[[ Dataset content, beginning ]]
(* ===== verification/NumberingSafety.v ===== *)
(** * NumberingSafety: what the numbering operations do, and that they keep the invariant; the
    store as a state machine. *)
From S2P Require Import Prelude JsMap JsText JsDate JsJson OfflineTypes JsCursor Listing RangeAdmin Numbering NumberingInv.
From Stdlib Require Import Ascii.

Local Open Scope Z_scope.

Section safety.
Context (sha256 : string → string) (locale_le : string → string → bool)
        (importDigest : json → string) (uuid_at : nat → string).
Context (uuid_inj : ∀ i j, uuid_at i = uuid_at j → i = j).

Local Notation inv := (inv uuid_at).
Local Notation allocate := (allocateReservation sha256 locale_le uuid_at).

(** ** Allocation *)

Definition new_reservation (scope : Scope) (input : ReserveNumberingInput) (until : string)
    (rg : NumberingRange) (id : string) : Reservation :=
  {| rv_reservationId := id; rv_rangeId := rg_id rg; rv_tenantId := tenantId scope;
     rv_orgUnitId := rni_orgUnitId input; rv_entityType := rni_entityType input;
     rv_series := rg_series rg; rv_agentId := scope_agent scope;
     rv_deviceId := rni_deviceId input; rv_shiftId := rni_shiftId input;
     rv_startNumber := rg_nextNumber rg;
     rv_endNumber := rg_nextNumber rg + rni_requestedSize input - 1;
     rv_nextNumber := rg_nextNumber rg;
     rv_validUntil := default until (rni_validUntil input); rv_status := reserved |}.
[[ Dataset content, end ]]
Task instructions: Take the line above containing "Local Notation allocate", the line containing "(rg : NumberingRange)", and all lines in between, and copy them exactly without anything else.

Task result:
Local Notation allocate := (allocateReservation sha256 locale_le uuid_at).

(** ** Allocation *)

Definition new_reservation (scope : Scope) (input : ReserveNumberingInput) (until : string)
    (rg : NumberingRange) (id : string) : Reservation :=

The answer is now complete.